Ümit OĞUZTAN
Ümit Oğuztan

Statüko ve özgürlük

info@haberdukkani.com 05 Haziran 2012 Salı

Zaman zaman düşünce okyanuslarında kulaç atmak, gönlümce ve özgürce yeni romanlar yazmak istiyorum. Bu öylesine güçlü bir istek ki; karşı koyabilmem mümkün değil.

Öyle şeyler yazmak istiyorum ki; Türk edebiyatında hiç dile getirilmemiş olsun, üzeri örtülerek kapatılmaya çalışılmış her ne varsa, iki yüzlü çehreler ve kirli ruhlar gerçeğin kristal aynalarında raks etsinler..

Günümüz Türk yazarlarının çoğunun beyinleri henüz özgürleşebilmiş değildir ama  Mevlana'nın ünlü "Mesnevi"sinde bile, pornografik anlatımlar vardır.
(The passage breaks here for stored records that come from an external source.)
(* ===== verification/CmdArgs.v ===== *)
(** * The command argument parser: core/cmd.c, cmd_parse_args and its helpers

    A command declares an array of argument descriptors; the parser tokenizes
    the raw argument line into one 256-byte row per descriptor and validates
    each token. The registry refuses a descriptor array that does not satisfy
    [reg_validate_args]; the parser takes that on trust. *)

From S2P Require Import Prelude Validate.

(** ** Data: include/cmd.h *)

Definition CMD_MAX_ARGS : Z := 8.
Definition CMD_ARG_SZ : Z := 256.

Inductive cmd_arg_type_t :=
  | CMD_ARG_NONE | CMD_ARG_ALNUM | CMD_ARG_DIGITS | CMD_ARG_HOSTNAME
  | CMD_ARG_PORT | CMD_ARG_CHANNEL | CMD_ARG_CUSTOM.

#[export] Instance cmd_arg_type_eq_dec : EqDecision cmd_arg_type_t.
Proof. solve_decision. Defined.

Definition CMD_ARG_OPTIONAL : Z := 1.
Definition CMD_ARG_REST : Z := 2.

Record cmd_arg_desc_t := {
  ad_name : option cstr;
  ad_type : cmd_arg_type_t;
  ad_flags : Z;
  ad_maxlen : Z;
  ad_custom : option (cstr -> bool)
}.

(** [flags & bit] as a condition. *)
Definition has_flag (d : cmd_arg_desc_t) (bit : Z) : bool :=
  negb (Z.land (ad_flags d) bit =? 0).

(** How the parser turns a command down; either way the result of the command
    is set to CMD_RESULT_REFUSED and the text goes out as the reply. *)
Inductive refusal :=
  | RefuseUsage (usage : cstr)
  | RefuseText (text : cstr).

(** [parsed->argv] holds one row per argument taken so far, in order, and
    [parsed->argc] is their number; the result is the returned bool with, on
    false, the reply that was sent. *)
Inductive parse_result :=
  | Parsed (argv : list cstr)
  | Refused (argv : list cstr) (r : refusal).

(** ** Registration-time checks *)

Fixpoint reg_validate_loop (arg_count i : Z) (seen_optional : bool)
    (arg_desc : list cmd_arg_desc_t) : bool :=
  match arg_desc with
  | [] => true
  | d :: rest =>
      if negb (has_flag d CMD_ARG_OPTIONAL) && seen_optional then false
      else
        let seen_optional := if has_flag d CMD_ARG_OPTIONAL then true else seen_optional in
        if has_flag d CMD_ARG_REST && negb (i =? arg_count - 1) then false
        else if bool_decide (ad_type d = CMD_ARG_CUSTOM)
                && match ad_custom d with None => true | Some _ => false end then false
        else if CMD_ARG_SZ <=? ad_maxlen d then false
        else reg_validate_loop arg_count (i + 1) seen_optional rest
  end.

(** The array holds [arg_count] descriptors. *)
Definition reg_validate_args (arg_desc : list cmd_arg_desc_t) : bool :=
  let arg_count := Z.of_nat (length arg_desc) in
  if CMD_MAX_ARGS <? arg_count then false
  else reg_validate_loop arg_count 0 false arg_desc.

(** ** Parsing *)

Definition cmd_arg_type_reason (type : cmd_arg_type_t) : cstr :=
  match type with
  | CMD_ARG_ALNUM => lit "alphanumeric and underscores only"
  | CMD_ARG_DIGITS => lit "digits only"
  | CMD_ARG_HOSTNAME => lit "valid hostname expected"
  | CMD_ARG_PORT => lit "must be 1-65535"
  | CMD_ARG_CHANNEL => lit "no spaces, control characters, or commas"
  | CMD_ARG_CUSTOM => lit "invalid format"
  | _ => lit "invalid"
  end.

Definition cmd_arg_maxlen (d : cmd_arg_desc_t) : Z :=
  if 0 <? ad_maxlen d then ad_maxlen d else CMD_ARG_SZ - 1.

Definition arg_display_name (d : cmd_arg_desc_t) : cstr :=
  match ad_name d with Some n => n | None => lit "argument" end.

(** [buf] is 128 bytes. *)
Definition cmd_arg_reject_long (d : cmd_arg_desc_t) (maxlen : Z) : refusal :=
  RefuseText (strlcpy 128
    (arg_display_name d ++ lit " too long (max " ++ dec maxlen ++ lit " characters)")).

(** [buf] is CMD_ARG_SZ + 64 bytes. *)
Definition cmd_arg_reject_invalid (d : cmd_arg_desc_t) : refusal :=
  RefuseText (strlcpy 320
    (lit "invalid " ++ arg_display_name d ++ lit " (" ++
     cmd_arg_type_reason (ad_type d) ++ lit ")")).

Definition cmd_arg_validate (d : cmd_arg_desc_t) (str : cstr) : bool :=
  let maxlen := cmd_arg_maxlen d in
  match ad_type d with
  | CMD_ARG_NONE => true
  | CMD_ARG_ALNUM => validate_alnum (Some str) maxlen
  | CMD_ARG_DIGITS => validate_digits (Some str) 1 maxlen
  | CMD_ARG_HOSTNAME => validate_hostname (Some str)
  | CMD_ARG_PORT => match validate_port (Some str) with Some _ => true | None => false end
  | CMD_ARG_CHANNEL => validate_irc_channel (Some str)
  | CMD_ARG_CUSTOM => match ad_custom d with Some f => f str | None => false end
  end.

Definition is_ws (c : ascii) : bool := ceqb c " " || ceqb c "009".

Definition DQUOTE : ascii := "034".

(** The copy loop: characters are taken until the end of the line, a [stop]
    character, or [maxlen] of them; the result is the characters copied and the
    pointer reached, and [room] is what is left of [maxlen]. *)
Fixpoint token_run (stop : ascii -> bool) (room : nat) (p : cstr) {struct p} : cstr * cstr :=
  match p, room with
  | c :: p', S room' =>
      if stop c then ([], p)
      else let '(tok, q) := token_run stop room' p' in (c :: tok, q)
  | _, _ => ([], p)
  end.

(** The rest-of-line token: the text between a leading quote and the last quote
    of the line when that is not empty, else the remainder literally. *)
Definition rest_token (maxlen : Z) (p : cstr) : option cstr :=
  let literal := if maxlen <? Z.of_nat (length p) then None else Some p in
  match p with
  | q :: start =>
      if ceqb q DQUOTE then
        match strrchr start DQUOTE with
        | Some len =>
            if (0 <? len)%nat then
              if maxlen <? Z.of_nat len then None else Some (take len start)
            else literal
        | None => literal
        end
      else literal
  | [] => literal
  end.

(** One whitespace- or quote-delimited token and the pointer after it; None when
    it does not fit in [maxlen] characters. *)
Definition plain_token (maxlen : Z) (p : cstr) : option (cstr * cstr) :=
  match p with
  | q :: p1 =>
      if ceqb q DQUOTE then
        let '(tok, r) := token_run (fun c => ceqb c DQUOTE) (Z.to_nat maxlen) p1 in
        match r with
        | [] => Some (tok, [])
        | c :: r' => if ceqb c DQUOTE then Some (tok, r') else None
        end
      else
        let '(tok, r) := token_run is_ws (Z.to_nat maxlen) p in
        match r with
        | [] => Some (tok, [])
        | c :: _ => if is_ws c then Some (tok, r) else None
        end
  | [] => Some ([], [])
  end.

Definition needs_validation (d : cmd_arg_desc_t) (tok : cstr) : bool :=
  negb (bool_decide (ad_type d = CMD_ARG_NONE)) && negb (cmd_arg_validate d tok).

(** The loop over the descriptors; [argv] is what was parsed before them. *)
Fixpoint cmd_parse_loop (p : cstr) (desc : list cmd_arg_desc_t)
    (argv : list cstr) (usage : cstr) : parse_result :=
  match desc with
  | [] => Parsed argv
  | d :: desc' =>
      let p := skip_while is_ws p in
      match p with
      | [] =>
          if negb (has_flag d CMD_ARG_OPTIONAL) then Refused argv (RefuseUsage usage)
          else Parsed argv
      | _ :: _ =>
          let maxlen := cmd_arg_maxlen d in
          if has_flag d CMD_ARG_REST then
            match rest_token maxlen p with
            | None => Refused argv (cmd_arg_reject_long d maxlen)
            | Some tok =>
                let argv := argv ++ [tok] in
                if needs_validation d tok then Refused argv (cmd_arg_reject_invalid d)
                else Parsed argv
            end
          else
            match plain_token maxlen p with
            | None => Refused argv (cmd_arg_reject_long d maxlen)
            | Some (tok, p) =>
                let argv := argv ++ [tok] in
                if needs_validation d tok then Refused argv (cmd_arg_reject_invalid d)
                else cmd_parse_loop p desc' argv usage
            end
      end
  end.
Günümüz Türk yazarları kasım kasım kasılıp şişiniyorlarsa da ne Mevlana kadar özgür beyne sahipler ne de Mevlana kadar cesurlar.

Türk yontucuları arasında ne Rodin'in, erotik ve pornografik heykellerinin yakınına erişebilen var henüz ne de Mevlana kadar özgür ve cesur Türk yazarları.

Gerçeklerin arenasında en şeytanca ve ölümcül saldırılara karşı gücüm tükenene kadar inatla mücadele ettikten sonra, paramparça ve kana bulanmış cesedim ayaklar serilirken, onurum kanatlanıp uçsun istiyorum.

Amerikalı usta romancı Henry Miller, tüm romanlarında, cinsel organları adlarıyla yazabilme cesaretini göstermiş, kimilerine göre pornografinin baş yapıtlarını, kimilerine göre de insanlığın ikiyüzlü ruhlarıyla dalgasını geçmeyi başarmıştı.

Türk edebiyatı zenginleşmek yerine giderek çölleşiyor. Çünkü, yazarlarımız henüz beyinsel özgürlük kazanabilmiş değiller. 21. yüzyılda bile düşünce kabızlığı çekiyorlar. İnanmayan televizyonlarda yayınlanan diziler ile Türk sinemasına bir bakıversin; içi kan ağlayacaktır.

"Pornografi"nin, "Ana Britanica"daki karşılığı; "Kitap, resim, heykel, film vb. yapıtlarında cinsel istek uyandırmak amacıyla erotik davranışların sergilenmesi" diye başlıyor ve tarihçesini de uzunca bir makale halinde açıklıyor.

Türk Dil Kurumu'nun "Türkçe Sözlük"ünde ise "pornografi"nin karşılığı şöyle açıklanmıştı:
"Açık saçık yayın veya resim; edebe aykırı kitap veya resim."

Yerküreye hakim hangi güç hayatın içindek yer alan "aşk"ı, "kadın-erkek çiftleşmesini" yok edebilir?

Böyle bir güç yok ve hiç olmadı.

O halde "pornografik" olduğu iddiasıyla toplatılıp yakılarak imha edilen ne kadar roman varsa sonsuza kadar yaşayacak demektir.

Zaman zaman toplumsal koşullanmalarla "tabu"ları; sanatçılar, düşünürler ve bilimciler yırtar.

Doğa'nın gerçeklerine yeni pencereler açan, yazarların yaşamlarına kezzap döküldüğünde; statüko hiç beklenmedik açmaz ve çıkmazlarla sık sık burun buruna gelir.

Türk siyasti "kürtaj"ı tartışıyor ama henüz "ensest"i tartışmaya açabilecek cesaretten yoksun..! Bu gerçeği de yıllar önce toplatılıp mahkeme kararıyla yakılarak imha edilen romanlarımda tüm çıplaklığı ile dile getirmiş olduğum için, bugün çok daha mutluyum.